- Genres: Instrumental rock, Hard rock, Heavy metal, R&B, Jazz
- Instruments: Bass guitar, keyboards, cello

= Philip Bynoe =

Philip Earl Bynoe is an American musician best known for his work with Steve Vai. He has been the bass player of Vai's touring band since 2012, a role he previously held from 1996 to 2000. He has also played on four of Vai's studio albums.

Other artists Bynoe has worked with include Kevin Eubanks and The Tonight Show Band, Dorian Holley, Slash, and Charlie Farren. He has been a member of the heavy metal band Warlord since 2013, and was formerly a member of Ring of Fire.

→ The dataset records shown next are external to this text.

(** [strings.Builder.WriteString] *)
Definition WriteString (b s : string) : string := b +:+ s.

(** The text [postEvent] builds in [detailsBuilder]; [links] are the
    entries of [event.LinkNames] as the [range] visits them. *)
Definition composeText (links : list (string * string)) (event : EventInfo) : string :=
  let b := "" in
  let b := WriteString b (Name event +:+ " ") in
  let b := WriteString b ("Location: " +:+ Location event +:+ " ") in
  let b := WriteString b ("Details: " +:+ Details event +:+ " ") in
  let b := foldl (λ b link, WriteString b (link.2 +:+ " ")) b links in
  WriteString b (SponsoredMessage event).

Definition endpoint : string := "https://api.cognitive.microsofttranslator.com".
Definition uri : string := endpoint +:+ "/translate?api-version=3.0".
Definition location : string := "eastus".
Definition key : string := "".

(** One invocation of [translateText] by the handler: text and language. *)
Definition call : Type := string * string.

(** The loop over [event.Languages] of [postEvent], at round [n]:
    [translations] is [event.Translations] so far and [calls] the
    invocations of [translateText] so far. An error leaves the loop, and
    the handler, at once. *)
Fixpoint translateLoop (W : World) (n : nat) (preparedText : string)
    (placeholderMap : gmap string string) (langs : list string)
    (translations : gmap string string) (calls : list call)
    : result (gmap string string) * list call :=
  match langs with
  | [] => (Ok translations, calls)
  | lang :: rest =>
    let calls := calls ++ [(preparedText, lang)] in
    match translateText W n preparedText lang uri key location with
    | Err err => (Err ("Error translating to " +:+ lang +:+ ": " +:+ err), calls)
    | Ok translatedText =>
      let finalText :=
        replacePlaceholdersWithKeywords (map_order W (S n)) translatedText placeholderMap in
      translateLoop W (S n) preparedText placeholderMap rest
        (<[lang := finalText]> translations) calls
    end
  end.

(** [postEvent]: [bind] is what [c.BindJSON(&event)] produced, [events]
    the global table. The result is the response written, the table
    afterwards and the invocations of [translateText]. *)
Definition postEvent (W : World) (bind : result EventInfo) (events : gmap string EventInfo)
    : Response * gmap string EventInfo * list call :=
  match bind with
  | Err err => ({| status := StatusBadRequest; payload := ErrorBody err |}, events, [])
  | Ok event =>
    match events !! Name event with
    | Some _ =>
      ({| status := StatusConflict; payload := MessageBody "Event already exists" |},
       events, [])
    | None =>
      let text := composeText (map_order W 0 (map_to_list (LinkNames event))) event in
      let '(preparedText, placeholderMap) :=
        replaceKeywordsWithPlaceholders text (Keywords event) in
      match translateLoop W 0 preparedText placeholderMap (Languages event) ∅ [] with
      | (Err msg, calls) =>
        ({| status := StatusInternalServerError; payload := ErrorBody msg |}, events, calls)
      | (Ok translations, calls) =>
        let event := with_Translations translations event in
        ({| status := StatusCreated; payload := EventBody event |},
         <[Name event := event]> events, calls)
      end
    end
  end.
(** * Meelo matcher: the HTTP client of [matcher/api.py]

    A shallow embedding of class [API]: its constructor, the two transport
    helpers [_get] and [_post], and the four public operations.  Python
    exceptions are an error type, the process environment is a finite map,
    and everything the client touches outside itself (the network, the
    local files, the log) is an explicit world threaded through a small
    state-and-error monad together with the client object [self]. *)

From Stdlib Require Import ZArith String Ascii List DecimalString.
From Stdlib Require Import DecimalPos DecimalZ.
From stdpp Require Import base option strings gmap.
Import ListNotations.

Set Warnings "-register-all".

Local Open Scope string_scope.
Local Open Scope Z_scope.

(** ** Values *)

(** What [json.loads] builds and what [json=] takes: Python's [None],
    [bool], [int], [str], [list] and [dict].  A [dict] is kept as its
    items in insertion order; [json_get] reads a key. *)
Inductive json : Type :=
  | JNull
  | JBool (b : bool)
  | JInt (n : Z)
  | JStr (s : string)
  | JList (l : list json)
  | JDict (d : list (string * json)).

(** The exceptions this module can raise or let through.  [Exception] is
    the generic one the module raises itself, with its single argument. *)
Inductive exn : Type :=
  | Exception (arg : string)
  | OSError (path : string)
  | ConnectionError
  | JSONDecodeError
  | KeyError (key : string)
  | TypeError
  | IndexError
  | ValidationError.

Definition result (A : Type) : Type := exn + A.

(** ** Strings *)

(** [len(s) != 0], also the truth value of a [str]. *)
Definition str_truthy (s : string) : bool :=
  match s with
  | EmptyString => false
  | String _ _ => true
  end.

(** The truth value of a length: [len(x)] used as a condition. *)
Definition nonzero (n : nat) : bool := negb (Nat.eqb n 0).

(** [s.split(sep)] for a one-character separator: the pieces between the
    occurrences of [sep], empty pieces included. *)
Fixpoint split (sep : ascii) (s : string) : list string :=
  match s with
  | EmptyString => [EmptyString]
  | String c s' =>
      if Ascii.eqb c sep then EmptyString :: split sep s'
      else match split sep s' with
           | [] => [String c EmptyString]
           | piece :: pieces => String c piece :: pieces
           end
  end.

(** [l[0]]. *)
Definition index0 {A : Type} (l : list A) : result A :=
  match l with
  | [] => inl IndexError
  | x :: _ => inr x
  end.

(** [str(n)] for an [int], as an f-string formats it. *)
Definition str_of_int (n : Z) : string :=
  NilZero.string_of_int (Z.to_int n).

(** ** The client object and its constructor *)

Record API : Type := mkAPI { _url : string; _key : string }.

(** The truth value of [os.environ.get(..)]: [None] and the empty string
    are false. *)
Definition truthy (x : option string) : bool :=
  match x with
  | Some s => str_truthy s
  | None => false
  end.

(** [x or ''] for [x = os.environ.get(..)]. *)
Definition or_empty (x : option string) : string :=
  if truthy x then default EmptyString x else EmptyString.

(** [API.__init__], reading [os.environ]. *)
Definition API_init (environ : gmap string string) : result API :=
  match environ !! "API_URL" with
  | None | Some EmptyString =>
      inl (Exception "Missing env variable: 'API_URL'")
  | Some url =>
      match index0 (split "," (or_empty (environ !! "API_KEYS"))) with
      | inl e => inl e
      | inr key =>
          if negb (str_truthy key)
          then inl (Exception "Missing or empty env variable: 'API_KEYS'")
          else inr (mkAPI url key)
      end
  end.

(** ** Data carried by the API *)

(** A dataclass with a schema: [t.schema().load(obj)] either builds a [T]
    or raises. *)
Class Schema (T : Type) : Type := { schema_load : json -> result T }.

(** [d[key]] on the items of a [dict]. *)
Fixpoint json_get (d : list (string * json)) (key : string) : option json :=
  match d with
  | [] => None
  | (k, v) :: d' => if String.eqb k key then Some v else json_get d' key
  end.

(** [obj[key]] for a string key: only a [dict] holding the key answers. *)
Definition subscript (obj : json) (key : string) : result json :=
  match obj with
  | JDict d =>
      match json_get d key with
      | Some v => inr v
      | None => inl (KeyError key)
      end
  | _ => inl TypeError
  end.

Module Provider.
(** Modelled from the spec: [matcher/models/api/provider.py] is not part
    of the sources at hand.  The spec gives a provider an identifier and
    a name, read from the fields [id] and [name] of a JSON object. *)
Record t : Type := mk { id : Z; name : string }.

Definition load (obj : json) : result t :=
  match obj with
  | JDict d =>
      match json_get d "id", json_get d "name" with
      | Some (JInt i), Some (JStr n) => inr (mk i n)
      | _, _ => inl ValidationError
      end
  | _ => inl ValidationError
  end.

(** The JSON object the server sends for a provider. *)
Definition to_json (p : t) : json :=
  JDict [("id", JInt (id p)); ("name", JStr (name p))].
End Provider.

#[export] Instance Provider_schema : Schema Provider.t :=
  {| schema_load := Provider.load |}.

(** Modelled from the spec: [matcher/models/api/page.py] is not part of the
    sources at hand.  A page wraps the ordered sequence [items]. *)
Record Page (T : Type) : Type := mkPage { items : list T }.
Arguments mkPage {T} items.
Arguments items {T} p.

Module CreateProviderDto.
(** Modelled from the spec: [matcher/models/api/dto.py] is not part of
    the sources at hand.  The payload holds just the provider name. *)
Record t : Type := mk { name : string }.

Definition to_dict (dto : t) : list (string * json) :=
  [("name", JStr (name dto))].
End CreateProviderDto.

(** [schema().load(l, many=True)]: every element in turn, the first
    failure ends the load. *)
Fixpoint load_each {T : Type} `{Schema T} (l : list json) : result (list T) :=
  match l with
  | [] => inr []
  | obj :: l' =>
      match schema_load obj with
      | inl e => inl e
      | inr x =>
          match load_each l' with
          | inl e => inl e
          | inr xs => inr (x :: xs)
          end
      end
  end.

Definition load_many {T : Type} `{Schema T} (obj : json) : result (list T) :=
  match obj with
  | JList l => load_each l
  | _ => inl ValidationError
  end.

(** [API._to_page]. *)
Definition _to_page {T : Type} `{Schema T} (obj : json) : result (Page T) :=
  match subscript obj "items" with
  | inl e => inl e
  | inr its =>
      match load_many its with
      | inl e => inl e
      | inr l => inr (mkPage l)
      end
  end.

Bynoe attended the Berklee College of Music in Boston. He studied with Wit Brown. He changed bands several times in the ensuing years, until Nuno Bettencourt of Extreme introduced Bynoe to drummer Mike Mangini. Bynoe and Mangini played together in the Rick Berlin Band. They entered and won a rhythm section competition in Massachusetts. Mangini later got Bynoe an audition with Steve Vai.

Bynoe has received three Grammy Award nominations for his work. In 2005, he received an Emmy Award for his work on the soundtrack for a remake of Reefer Madness. Bynoe continues recording, touring and playing. He also teaches bass and ensemble work at the L.A. Music Academy in Pasadena.

Now playing with A - Z (2025).

Bynoe appears on the soundtrack of the 2008 film Repo! The Genetic Opera.